Go to the line in the entries below that holds "if wire =? WireProtobuf then" and repeat exactly from there through the line that holds "Definition mixed_for s", inclusive.

◆ Stored data
────────────────────

(* ===== verification/UdpIngress.v ===== *)
(** * Voice packets on the wire of an edge

    [internal/edge/protocol.go], [HandleUDP] and the sending side of
    [internal/mumble/handlers.go], [internal/mumble/local_voice_transport.go]:
    which session an encrypted packet from an address belongs to, what is
    answered to pings, and how voice leaves for a session of the local edge.

    One packet is handled at a time; the checks that an entry of [conns] is
    still the one that was looked up compare a value with itself here. The
    ciphers are those of the file on the crypt state. *)

From Stdlib Require Import ZArith Lia.
From stdpp Require Import base numbers list gmap sets option.
From S2P Require Import Prelude Wire Fields Messages Codec AudioVarint AudioPacket AudioCache CryptState Registry UserManager ChannelManager VoiceState VoiceServer.

Module UdpIngress.
Import VoiceFlags ChannelCrypto VoiceServer.

(** ** protocol.go *)

Fixpoint proto_varint_loop (b : bytes) (i v : Z) : Z * Z :=
  match b with
  | [] => (0, -1)
  | c :: b =>
      if i =? 10 then (0, -1) else
      if (i =? 9) && (1 <? c) then (0, -1) else
      let v := Z.lor v (u64 (Z.shiftl (Z.land c 0x7f) (7 * i))) in
      if Z.land c 0x80 =? 0 then (v, i + 1) else proto_varint_loop b (i + 1) v
  end.
Definition DecodeProtoVarint (b : bytes) : Z * Z := proto_varint_loop b 0 0.

Fixpoint proto_append_loop (fuel : nat) (buf : bytes) (v : Z) : bytes :=
  match fuel with
  | O => buf
  | S fuel => if 0x80 <=? v then proto_append_loop fuel (buf ++ [Z.lor (u8 v) 0x80]) (Z.shiftr v 7) else buf ++ [u8 v]
  end.
(** A 64-bit number has at most ten groups of seven bits. *)
Definition AppendProtoVarint (buf : bytes) (v : Z) : bytes := proto_append_loop 10 buf v.
Definition AppendProtoVarintField (buf : bytes) (field v : Z) : bytes := AppendProtoVarint (AppendProtoVarint buf (u64 (Z.shiftl field 3))) v.

Definition pingLegacyVersion : Z := Z.lor (Z.shiftl 1 16) (Z.shiftl 5 8).
Definition pingVersionV2 : Z := Z.lor (Z.shiftl 1 48) (Z.shiftl 5 32).
Definition pingHeaderProtobuf : Z := 1.

Definition ProtobufPingReply (body : bytes) (userCount maxUsers maxBandwidth : Z) : option bytes :=
  match DecodePing WireProtobuf (1 :: body) with
  | Err _ => None
  | Ok (timestamp, requestInfo) =>
      if negb requestInfo then None else
      let out := AppendProtoVarintField [pingHeaderProtobuf] 1 timestamp in
      let out := AppendProtoVarintField out 3 pingVersionV2 in
      let out := AppendProtoVarintField out 4 (u64 userCount) in
      let out := AppendProtoVarintField out 5 (u64 maxUsers) in
      Some (AppendProtoVarintField out 6 (u64 maxBandwidth))
  end.
Definition PlainPingReply (data : bytes) (userCount maxUsers maxBandwidth : Z) : option bytes :=
  if (zlen data =? 12) && (be32_read data =? 0) then
    Some (be32 pingLegacyVersion ++ ztake 8 (zdrop 4 data) ++ be32 (u32 userCount) ++ be32 (u32 maxUsers) ++ be32 (u32 maxBandwidth))
  else match data with
  | b0 :: body => if (1 <? zlen data) && (b0 =? pingHeaderProtobuf) then ProtobufPingReply body userCount maxUsers maxBandwidth else None
  | [] => None
  end.

Definition ClientVersionFull (v : Version.t) : Z :=
  if negb (Version.VersionV2 v =? 0) then Version.VersionV2 v else
  if negb (Version.VersionV1 v =? 0) then
    let v1 := Version.VersionV1 v in
    let major := Z.shiftr (Z.land v1 0xFFFF0000) 16 in
    let minor := Z.shiftr (Z.land v1 0xFF00) 8 in
    let patch := Z.land v1 0xFF in
    Z.lor (Z.lor (u64 (Z.shiftl major 48)) (u64 (Z.shiftl minor 32))) (u64 (Z.shiftl patch 16))
  else 0.

(** ** The local edge *)

(** What voice needs of a [connection.Conn]. *)
Record Conn := mkConn {
  conn_Generation : Z;
  conn_Crypt : option CryptState;
  conn_Active : bool;
  conn_WireMode : Z }.
#[export] Instance Conn_eta : Eta Conn := fun c => mkConn (conn_Generation c) (conn_Crypt c) (conn_Active c) (conn_WireMode c).

(** Addresses are known by their strings. *)
Record Udp := mkUdp {
  udpConn : bool;
  conns : gmap Z Conn;
  sessionByAddr : gmap gostring SessionRef;
  addrBySession : gmap SessionRef gostring }.
#[export] Instance Udp_eta : Eta Udp := fun u => mkUdp (udpConn u) (conns u) (sessionByAddr u) (addrBySession u).

Record Limits := mkLimits { MaxUsers : Z; MaxBandwidth : Z }.

(** A datagram, a frame given to the router, a packet tunnelled in the stream
    of a session. *)
Inductive udp_effect :=
  | WriteTo (data : bytes) (addr : gostring)
  | RouteVoice (rf : SessionRef) (f : Frame)
  | WriteRaw (sid : Z) (packet : bytes).

Section Voice.
Context (aesE aesD : bytes -> bytes -> bytes) (gcmSeal : bytes -> bytes -> bytes -> bytes) (gcmOpen : bytes -> bytes -> bytes -> option bytes).
Context `{SO : Channels.Sorter} {DB : Type}.
Context (ord : nat -> Channels.order).
(** The order in which [range] visits [conns] for each mode. *)
Context (ordC : Mode -> list Z -> list Z).
Implicit Types (s : Server DB) (u : Udp).

Notation decrypt := (DecryptPacket aesE aesD gcmOpen).
Notation encrypt := (EncryptPacket aesE gcmSeal).

(** [make([]byte, n)]. *)
Definition blank (n : Z) : bytes := replicate (Z.to_nat n) 0.

Definition set_crypt u (sid : Z) (c : Conn) (cr : CryptState) : Udp := u <| conns := <[sid := c <| conn_Crypt := Some cr |>]> (conns u) |>.

(** [c.Crypt.Decrypt(plain, data)] with the reslicing after a success. [buf]
    is the buffer as it is left. *)
Definition try_crypt u (sid : Z) (c : Conn) (cr : CryptState) (buf data : bytes) : Udp * bytes * option bytes :=
  let '(cr', buf, e) := decrypt cr buf data in
  (set_crypt u sid c cr', buf, match e with None => Some (ztake (zlen data - Overhead cr) buf) | Some _ => None end).

Definition by_cache u (addr : gostring) (buf data : bytes) : Udp * bytes * option (Z * bytes) :=
  match sessionByAddr u !! addr with
  | None => (u, buf, None)
  | Some cachedRef =>
      let sid := SessionID cachedRef in
      match conns u !! sid with
      | None => (u, buf, None)
      | Some c =>
          match conn_Crypt c with
          | None => (u, buf, None)
          | Some cr =>
              if (conn_Generation c =? Generation cachedRef) && conn_Active c then
                match try_crypt u sid c cr buf data with
                | (u, buf, Some plain) => (u, buf, Some (sid, plain))
                | (u, buf, None) => (u <| sessionByAddr := delete addr (sessionByAddr u) |>, buf, None)
                end
              else (u, buf, None)
          end
      end
  end.

Fixpoint try_all (m : Mode) (sids : list Z) u (buf data : bytes) : Udp * bytes * option (Z * bytes) :=
  match sids with
  | [] => (u, buf, None)
  | sid :: sids =>
      match conns u !! sid with
      | None => try_all m sids u buf data
      | Some c =>
          match conn_Crypt c with
          | None => try_all m sids u buf data
          | Some cr =>
              if negb (conn_Active c) || negb (bool_decide (mode cr = m)) then try_all m sids u buf data else
              match try_crypt u sid c cr buf data with
              | (u, buf, Some plain) => (u, buf, Some (sid, plain))
              | (u, buf, None) => try_all m sids u buf data
              end
          end
      end
  end.
Fixpoint try_modes (ms : list Mode) u (buf data : bytes) : Udp * option (Z * bytes) :=
  match ms with
  | [] => (u, None)
  | m :: ms =>
      match try_all m (ordC m (map fst (map_to_list (conns u)))) u buf data with
      | (u, _, Some found) => (u, Some found)
      | (u, buf, None) => try_modes ms u buf data
      end
  end.
(** [senderSession] stays 0 until somebody is found. *)
Definition identify u (addr : gostring) (data : bytes) : Udp * option (Z * bytes) :=
  let '(u, buf, found) := by_cache u addr (blank (zlen data + 256)) data in
  let '(u, found) := match found with
    | Some (sid, plain) => if sid =? 0 then try_modes [ModeSecure; ModeLegacy; ModeLite] u plain data else (u, Some (sid, plain))
    | None => try_modes [ModeSecure; ModeLegacy; ModeLite] u buf data
    end in
  (u, match found with Some (sid, plain) => if sid =? 0 then None else Some (sid, plain) | None => None end).

Definition is_ping (wire : Z) (plain : bytes) : bool :=
  match plain with
  | b0 :: _ => (wire =? WireLegacy) && (Z.shiftr b0 5 =? 1) || (wire =? WireProtobuf) && (b0 =? 1)
  | [] => false
  end.
(** What a ping is answered with, before encryption. *)
Definition ping_answer (cfg : Limits) (count wire : Z) (plain : bytes) : option bytes :=
  match DecodePing wire plain with
  | Err _ => None
  | Ok (timestamp, extended) => Some (
      if wire =? WireProtobuf then
        if extended then default [] (ProtobufPingReply (zdrop 1 plain) count (MaxUsers cfg) (MaxBandwidth cfg))
        else AppendProtoVarintField [1] 1 timestamp
      else plain)
  end.
Definition mixed_for s (sid : Z) : bool :=
  match ChannelIDOf (srv_users s) sid with Some cid => hasMixedCrypto ord s cid | None => false end.

(** [c.Crypt.Encrypt] and the datagram. *)
Definition write_udp u (sid : Z) (c : Conn) (cr : CryptState) (packet : bytes) (addr : gostring) : Udp * option udp_effect :=
  let '(cr', enc, e) := encrypt cr (blank (zlen packet + Overhead cr)) packet in
  (set_crypt u sid c cr', match e with None => Some (WriteTo enc addr) | Some _ => None end).

Definition decodeAudio (c : Conn) (payload : bytes) : Frame * option audio_error := DecodeClientPacket (conn_WireMode c) payload.

(** A packet that was decrypted as [sid]'s. *)
Definition receive (cfg : Limits) s u (addr : gostring) (sid : Z) (plain : bytes) : Udp * list udp_effect :=
  if zlen plain <? 1 then (u, []) else
  match conns u !! sid with
  | None => (u, [])
  | Some c =>
      match conn_Crypt c with
      | None => (u, [])
      | Some cr =>
          if negb (conn_Active c) then (u, []) else
          let rf := mkRef sid (conn_Generation c) in
          if negb (Active (srv_registry s) rf) then (u, []) else
          let u := u <| addrBySession := <[rf := addr]> (addrBySession u) |> <| sessionByAddr := <[addr := rf]> (sessionByAddr u) |> in
          let wire := conn_WireMode c in
          if MaxPacketSize <? zlen plain then (u, []) else
          if is_ping wire plain then
            match ping_answer cfg (UserManager.Count (srv_users s)) wire plain with
            | None => (u, [])
            | Some answer =>
                if mixed_for s sid then (u, []) else
                let '(u, e) := write_udp u sid c cr answer addr in (u, option_list e)
            end
          else
            match decodeAudio c plain with
            | (f, None) => (u, [RouteVoice rf f])
            | (_, Some _) => (u, [])
            end
      end
  end.
Definition HandleUDP (cfg : Limits) s u (addr : gostring) (data : bytes) : Udp * list udp_effect :=
  if negb (udpConn u) then (u, []) else
  match PlainPingReply data (UserManager.Count (srv_users s)) (MaxUsers cfg) (MaxBandwidth cfg) with
  | Some reply => (u, [WriteTo reply addr])
  | None =>
      match identify u addr data with
      | (u, None) => (u, [])
      | (u, Some (sid, plain)) => receive cfg s u addr sid plain
      end
  end.

(** [rf] is the session of the connection. *)
Definition handleUDPTunnel (c : Conn) (rf : SessionRef) (payload : bytes) : list udp_effect * option audio_error :=
  if negb (conn_Active c) then ([], None) else
  match decodeAudio c payload with
  | (_, Some e) => ([], Some e)
  | (f, None) => ([RouteVoice rf f], None)
  end.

────────────────────

◆ Response to the exercise
      if wire =? WireProtobuf then
        if extended then default [] (ProtobufPingReply (zdrop 1 plain) count (MaxUsers cfg) (MaxBandwidth cfg))
        else AppendProtoVarintField [1] 1 timestamp
      else plain)
  end.
Definition mixed_for s (sid : Z) : bool :=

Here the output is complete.